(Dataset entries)
++++++

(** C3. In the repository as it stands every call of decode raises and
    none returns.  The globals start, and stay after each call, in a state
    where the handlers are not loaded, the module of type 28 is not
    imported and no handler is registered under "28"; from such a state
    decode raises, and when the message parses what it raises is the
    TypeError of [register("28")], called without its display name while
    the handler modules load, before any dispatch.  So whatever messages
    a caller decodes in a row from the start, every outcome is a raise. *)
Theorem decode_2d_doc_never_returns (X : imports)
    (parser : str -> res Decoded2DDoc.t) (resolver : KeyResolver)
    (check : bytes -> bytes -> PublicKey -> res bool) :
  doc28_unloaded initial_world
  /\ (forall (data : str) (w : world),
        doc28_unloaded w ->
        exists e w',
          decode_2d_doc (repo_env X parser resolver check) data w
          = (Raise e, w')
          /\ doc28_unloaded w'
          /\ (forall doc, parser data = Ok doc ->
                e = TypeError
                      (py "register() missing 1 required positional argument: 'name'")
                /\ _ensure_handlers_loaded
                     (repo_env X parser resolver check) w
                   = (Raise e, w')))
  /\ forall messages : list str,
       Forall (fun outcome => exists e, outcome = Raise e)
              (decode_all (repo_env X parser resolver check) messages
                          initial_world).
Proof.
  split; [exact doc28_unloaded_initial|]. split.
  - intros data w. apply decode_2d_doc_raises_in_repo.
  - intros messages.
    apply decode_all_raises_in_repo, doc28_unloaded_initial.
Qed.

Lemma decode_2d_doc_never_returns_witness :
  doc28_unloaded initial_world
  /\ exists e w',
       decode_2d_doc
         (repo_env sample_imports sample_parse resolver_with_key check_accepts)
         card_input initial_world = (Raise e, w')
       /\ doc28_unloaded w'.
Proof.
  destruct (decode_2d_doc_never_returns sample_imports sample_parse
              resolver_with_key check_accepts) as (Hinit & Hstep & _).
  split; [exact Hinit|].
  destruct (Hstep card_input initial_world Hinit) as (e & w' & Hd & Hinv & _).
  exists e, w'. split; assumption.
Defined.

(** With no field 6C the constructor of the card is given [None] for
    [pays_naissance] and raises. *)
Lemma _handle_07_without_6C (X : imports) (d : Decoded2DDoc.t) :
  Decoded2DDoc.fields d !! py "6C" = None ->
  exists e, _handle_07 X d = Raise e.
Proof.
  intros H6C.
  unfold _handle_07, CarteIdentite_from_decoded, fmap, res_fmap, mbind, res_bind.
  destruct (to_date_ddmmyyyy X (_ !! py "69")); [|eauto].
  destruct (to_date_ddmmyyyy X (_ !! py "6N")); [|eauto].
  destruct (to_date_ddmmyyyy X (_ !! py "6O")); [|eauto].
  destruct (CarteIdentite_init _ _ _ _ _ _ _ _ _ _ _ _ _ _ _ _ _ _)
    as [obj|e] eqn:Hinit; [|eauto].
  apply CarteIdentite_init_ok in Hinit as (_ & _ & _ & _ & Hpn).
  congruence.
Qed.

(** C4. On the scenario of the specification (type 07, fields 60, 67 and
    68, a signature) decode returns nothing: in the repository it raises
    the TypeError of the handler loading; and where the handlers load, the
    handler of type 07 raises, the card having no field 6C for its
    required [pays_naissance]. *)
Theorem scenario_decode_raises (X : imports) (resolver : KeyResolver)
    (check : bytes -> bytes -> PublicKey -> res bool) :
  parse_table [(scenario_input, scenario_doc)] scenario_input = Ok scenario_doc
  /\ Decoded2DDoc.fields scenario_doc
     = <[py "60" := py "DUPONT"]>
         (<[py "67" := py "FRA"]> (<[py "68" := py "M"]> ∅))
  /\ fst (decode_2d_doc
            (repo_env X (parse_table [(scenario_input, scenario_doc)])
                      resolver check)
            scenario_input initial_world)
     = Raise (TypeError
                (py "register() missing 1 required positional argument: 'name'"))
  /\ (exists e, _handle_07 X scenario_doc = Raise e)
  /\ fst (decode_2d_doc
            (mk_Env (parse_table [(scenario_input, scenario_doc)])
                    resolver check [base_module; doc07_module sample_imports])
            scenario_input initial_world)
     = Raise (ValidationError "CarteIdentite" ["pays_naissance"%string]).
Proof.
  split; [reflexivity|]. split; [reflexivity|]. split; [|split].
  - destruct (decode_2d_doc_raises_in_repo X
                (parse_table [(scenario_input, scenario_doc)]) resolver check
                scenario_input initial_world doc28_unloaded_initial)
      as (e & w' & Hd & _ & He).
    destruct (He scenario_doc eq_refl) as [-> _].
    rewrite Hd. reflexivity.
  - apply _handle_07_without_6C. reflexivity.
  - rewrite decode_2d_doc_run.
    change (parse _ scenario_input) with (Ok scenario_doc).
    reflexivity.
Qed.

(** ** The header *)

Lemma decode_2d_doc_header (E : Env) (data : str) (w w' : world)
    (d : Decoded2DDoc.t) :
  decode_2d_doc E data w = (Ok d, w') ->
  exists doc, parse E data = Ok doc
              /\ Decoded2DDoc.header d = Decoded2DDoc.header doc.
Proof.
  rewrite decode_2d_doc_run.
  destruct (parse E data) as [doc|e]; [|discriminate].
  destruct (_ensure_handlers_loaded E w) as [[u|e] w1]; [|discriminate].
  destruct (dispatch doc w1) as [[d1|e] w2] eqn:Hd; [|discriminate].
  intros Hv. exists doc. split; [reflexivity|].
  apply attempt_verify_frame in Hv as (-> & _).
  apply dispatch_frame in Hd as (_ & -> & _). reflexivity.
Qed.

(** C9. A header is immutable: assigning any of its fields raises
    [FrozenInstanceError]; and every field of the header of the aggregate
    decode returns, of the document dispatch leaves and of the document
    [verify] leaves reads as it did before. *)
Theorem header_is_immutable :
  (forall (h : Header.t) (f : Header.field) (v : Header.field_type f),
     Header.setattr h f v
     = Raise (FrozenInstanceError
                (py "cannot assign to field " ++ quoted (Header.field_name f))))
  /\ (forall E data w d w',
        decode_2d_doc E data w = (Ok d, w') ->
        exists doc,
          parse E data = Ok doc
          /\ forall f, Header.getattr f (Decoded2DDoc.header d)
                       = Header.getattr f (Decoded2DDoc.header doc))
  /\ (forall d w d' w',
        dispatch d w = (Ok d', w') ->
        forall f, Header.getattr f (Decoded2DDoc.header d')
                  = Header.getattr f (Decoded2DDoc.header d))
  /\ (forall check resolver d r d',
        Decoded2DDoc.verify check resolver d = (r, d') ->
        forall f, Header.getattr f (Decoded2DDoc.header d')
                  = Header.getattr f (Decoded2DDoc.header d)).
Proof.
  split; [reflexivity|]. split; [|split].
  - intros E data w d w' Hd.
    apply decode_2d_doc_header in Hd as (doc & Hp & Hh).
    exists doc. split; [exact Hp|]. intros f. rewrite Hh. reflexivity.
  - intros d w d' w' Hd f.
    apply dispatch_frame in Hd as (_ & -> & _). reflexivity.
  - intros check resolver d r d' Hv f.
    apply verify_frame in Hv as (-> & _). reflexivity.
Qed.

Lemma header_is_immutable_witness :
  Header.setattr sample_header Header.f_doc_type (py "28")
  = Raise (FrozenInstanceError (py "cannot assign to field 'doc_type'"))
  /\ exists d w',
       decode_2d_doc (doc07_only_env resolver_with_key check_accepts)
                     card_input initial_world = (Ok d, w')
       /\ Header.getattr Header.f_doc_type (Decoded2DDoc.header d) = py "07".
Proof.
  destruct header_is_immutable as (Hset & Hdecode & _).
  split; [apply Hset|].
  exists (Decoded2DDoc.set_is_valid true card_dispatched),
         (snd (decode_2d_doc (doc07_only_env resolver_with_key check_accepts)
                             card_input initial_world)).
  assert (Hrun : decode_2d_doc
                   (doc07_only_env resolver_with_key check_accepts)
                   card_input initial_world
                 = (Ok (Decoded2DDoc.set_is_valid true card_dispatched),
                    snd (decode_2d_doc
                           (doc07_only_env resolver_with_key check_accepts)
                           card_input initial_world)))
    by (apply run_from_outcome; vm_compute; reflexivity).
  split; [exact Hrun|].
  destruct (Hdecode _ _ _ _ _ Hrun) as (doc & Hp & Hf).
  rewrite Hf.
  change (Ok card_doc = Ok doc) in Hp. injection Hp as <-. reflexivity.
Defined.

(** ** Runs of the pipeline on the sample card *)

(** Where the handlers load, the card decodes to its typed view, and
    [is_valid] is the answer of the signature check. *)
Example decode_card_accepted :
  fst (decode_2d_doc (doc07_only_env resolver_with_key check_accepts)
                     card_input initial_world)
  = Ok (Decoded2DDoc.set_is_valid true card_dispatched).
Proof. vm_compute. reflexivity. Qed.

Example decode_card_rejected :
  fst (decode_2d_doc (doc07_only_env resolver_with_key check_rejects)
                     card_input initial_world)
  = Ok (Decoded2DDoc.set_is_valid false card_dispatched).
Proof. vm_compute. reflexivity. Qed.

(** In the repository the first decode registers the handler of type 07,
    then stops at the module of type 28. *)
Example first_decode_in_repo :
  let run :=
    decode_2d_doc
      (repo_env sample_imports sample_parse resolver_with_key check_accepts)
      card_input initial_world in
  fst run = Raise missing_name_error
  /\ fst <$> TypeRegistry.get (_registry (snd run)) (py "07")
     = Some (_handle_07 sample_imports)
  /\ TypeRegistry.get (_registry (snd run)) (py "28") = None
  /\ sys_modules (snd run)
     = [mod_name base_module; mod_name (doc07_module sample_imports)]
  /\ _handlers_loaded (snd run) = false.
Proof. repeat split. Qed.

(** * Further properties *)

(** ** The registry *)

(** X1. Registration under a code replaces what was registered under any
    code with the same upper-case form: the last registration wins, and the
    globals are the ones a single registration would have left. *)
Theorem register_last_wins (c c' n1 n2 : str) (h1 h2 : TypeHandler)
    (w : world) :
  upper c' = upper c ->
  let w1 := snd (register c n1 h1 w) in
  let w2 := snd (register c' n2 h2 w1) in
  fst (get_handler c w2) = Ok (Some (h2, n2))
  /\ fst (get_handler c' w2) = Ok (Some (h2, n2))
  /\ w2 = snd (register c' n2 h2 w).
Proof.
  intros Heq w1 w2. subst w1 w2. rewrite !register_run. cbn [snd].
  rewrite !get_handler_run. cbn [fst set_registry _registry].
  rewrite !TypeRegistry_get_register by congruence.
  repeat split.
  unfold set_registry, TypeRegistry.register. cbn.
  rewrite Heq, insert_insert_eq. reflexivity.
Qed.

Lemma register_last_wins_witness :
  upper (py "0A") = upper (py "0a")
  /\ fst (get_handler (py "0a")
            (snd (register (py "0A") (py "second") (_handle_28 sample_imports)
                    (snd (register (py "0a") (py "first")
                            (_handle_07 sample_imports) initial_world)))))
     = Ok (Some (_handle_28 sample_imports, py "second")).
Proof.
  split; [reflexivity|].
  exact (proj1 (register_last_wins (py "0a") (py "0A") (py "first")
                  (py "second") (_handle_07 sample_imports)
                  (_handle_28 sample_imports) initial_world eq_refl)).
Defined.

++++++

**What is expected**. Pull out every line above that holds the word "true".

**Task solution**.
  exists (Decoded2DDoc.set_is_valid true card_dispatched),
                 = (Ok (Decoded2DDoc.set_is_valid true card_dispatched),
  = Ok (Decoded2DDoc.set_is_valid true card_dispatched).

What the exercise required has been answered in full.